The quiz questions are annoying. I am fairly sure I answer all of them correct and it says I am wrong, then I roll back and try again over and over, and now I have no idea what is correct anymore. I am fairly sure romanticism has nothing to do with romantic stories, but now I am doubting myself, maybe romanticism is just romantic stories. I end up knowing less than I did before I started playing.
Everything is written in the library.
f lin_lit_r == 1:
mc 2 "So, the topics I need to begin with are the 14th century up to the 19th: the Renaissance, Classicism, Enlightenment, Romanticism."
mc 2 "... then romanticism was born in Germany..."
mc 2 "... a vivid example of the Enlightenment literature is Jonathan Swift's Gulliver's Travels..."
mc 2 "... the 17th century is the century of the birth of classicism..."

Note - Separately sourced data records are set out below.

(* ===== verification/Services.v ===== *)
(** * The services of the machine

    The remaining tools of kernel/tool.c (the screen and the keyboard) and the
    machine put together: the class [Devices] of the gateway is implemented by the
    serial line, the language-model channel, the program loader, HTTP, over-the-air
    updates, the catalog, fleet reports, remote access and the mesh of this
    development, over a board with a disk, a network card and peripherals.  The
    theorems of Tool.v and Trap.v hold for this machine. *)

From S2P Require Import Prelude Abi Ipc Ramfs Persist Paths Quota Tenant Namespace AuditLog Session Policy AgentDef Mem Vm VmTree VmProps Kernel Uaccess Sched Agent Tool Trap Ota Catalog ElfLoad NetWire Net NetProps Board Http Fleet Llm.

Definition INPUT_EV_KEY : Z := 1.

Section services.
Context {B N P : Type} `{BlockDevice B} `{Nic N} `{Peripherals P} {L : Layout} (hart : Z) (cfg : config).
Context (kgp : Z) (sha256 : list Z → list Z).
Context (dns_doh_resolve_a : option (list Z → Z → M (net N) (Z * Z))).
Context (net_https_post_port : list Z → Z → list Z → option (list Z) → list Z → Z → Z → M (net N) (Z * list Z)).
Context (net_https_post_ip : list Z → Z → Z → list Z → list Z → list Z → Z → Z → M (net N) (Z * list Z)).
Context (DEEPSEEK_API_KEY : list Z) (kaddr : list Z → Z).
Abbreviation board := (board B N P).
Abbreviation kstate := (kstate board).

(** ** The screen and the keyboard *)

Definition run_display (i arg0 arg1 arg2 : Z) : M kstate Z :=
  let cmd := i32 arg0 in
  let! ready := gets (λ s, virtio_gpu_ready (bper (kdisk s))) in
  if cmd =? 0 then
    if ready : bool then onper (virtio_gpu_clear (u32 arg1)) ;; ret 0 else ret 0
  else if cmd =? 2 then
    if ready : bool then onper (act virtio_gpu_flush) else ret 0
  else if negb (cmd =? 1) then ret EINVAL
  else
    let x := Z.land (Z.shiftr arg1 16) 0xffff in
    let y := Z.land arg1 0xffff in
    if arg2 =? 0 then ret EINVAL
    else
      let! len := user_strnlen hart (u64 arg2) 127 in
      if len <=? 0 then ret EINVAL
      else
        let! r := copy_from_user hart (u64 arg2) 128 in
        if r.1 <? 0 then ret EFAULT
        else
          let! text := orundef (cstr_of r.2) in
          if ready : bool then onper (virtio_gpu_draw_text x y text 0xffeeeeee 0xff102030) ;; ret 0
          else ret 0.

Definition run_input (i arg0 arg1 arg2 : Z) : M kstate Z :=
  if negb (i32 arg0 =? 0) then ret EINVAL
  else
    let! ready := gets (λ s, virtio_input_ready (bper (kdisk s))) in
    if ready : bool then
      let! r := onper (act virtio_input_poll) in
      let '(rc, (type, code, value)) := r in
      if rc <=? 0 then ret rc
      else if (type =? INPUT_EV_KEY) && (value =? 1) then ret code
      else ret 0
    else
      let! c := uart_poll_char in
      match c with
      | None => ret 0
      | Some ch =>
          if (ch =? chr "h") || (ch =? chr "H") then ret 11
          else if (ch =? 13) || (ch =? 10) then ret 0
          else ret ch
      end.

(** ** The machine *)

(** kernel/smp.c *)
Definition smp_hart_ticks (s : kstate) (hartid : Z) : Z :=
  if (hartid <? 0) || (SMP_MAX_HARTS <=? hartid) then 0 else nth (Z.to_nat hartid) (hart_ticks (kdisk s)) 0.

#[export] Instance board_devices : Devices board := {
  Tool.time_csr s := csr_time (kdisk s);
  Tool.smp_hart_ticks := smp_hart_ticks;
  Tool.uart_poll_char := uart_poll_char;
  Tool.uart_getline := uart_getline;
  Tool.agent_llm_query := agent_llm_query hart cfg dns_doh_resolve_a net_https_post_ip DEEPSEEK_API_KEY kaddr;
  Tool.agent_load_from_path := agent_load_from_path kgp hart;
  Tool.run_http := run_http hart cfg dns_doh_resolve_a;
  Tool.run_display := run_display;
  Tool.run_input := run_input;
  Tool.run_ota := run_ota sha256 hart;
  Tool.run_catalog := run_catalog sha256 hart;
  Tool.run_fleet := run_fleet hart cfg dns_doh_resolve_a net_https_post_port;
  Tool.run_remote := run_remote;
  Tool.run_mesh := run_mesh hart
}.

End services.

mc 2 "... The Renaissance began in Florence, Italy, in the 14th century..."
elif lin_lit_r == 2:
mc 2 "... George Byron was born on January 22, 1788 and died on April 19, 1824..."
mc 2 "... a new literary hero has acquired a strong sensual characteristics..."
mc 2 "... the unity of nature and human feelings was a characteristic feature of Romantic literature..."
mc 2 "... Romanticism was born at the end of the 18th century, after which realism came to replace it..."
elif lin_lit_r == 3:
mc 2 "... Mary Ann Evans was published under the pseudonym of George Eliot..."
mc 2 "... the next day, after Byron published Childe Harold’s Pilgrimage, he woke up famous..."
mc 2 "... In 1847, Charlotte Bronte published his Jane Eyre..."
mc 2 "... The Pickwick Club Notes became a turning point in Charles Dickens writing career..."
mc 2 "... Mann wrote mostly in t0he intellectual (philosophical) style..."
elif lin_lit_r == 4:
mc 2 "... Scrooge, the protagonist of the Christmas Carol..."
mc 2 "... interest in strong, passionate personalities in an era of realism faded away..."
mc 2 "... In 1836, Dickens began to publish the \"Pickwick Club Death Notes\"..."
mc 2 "... after a trip to the US, Dickens wrote \"Martin Chezlwit\"..."
mc 2 "... modernism gave way to postmodernism..."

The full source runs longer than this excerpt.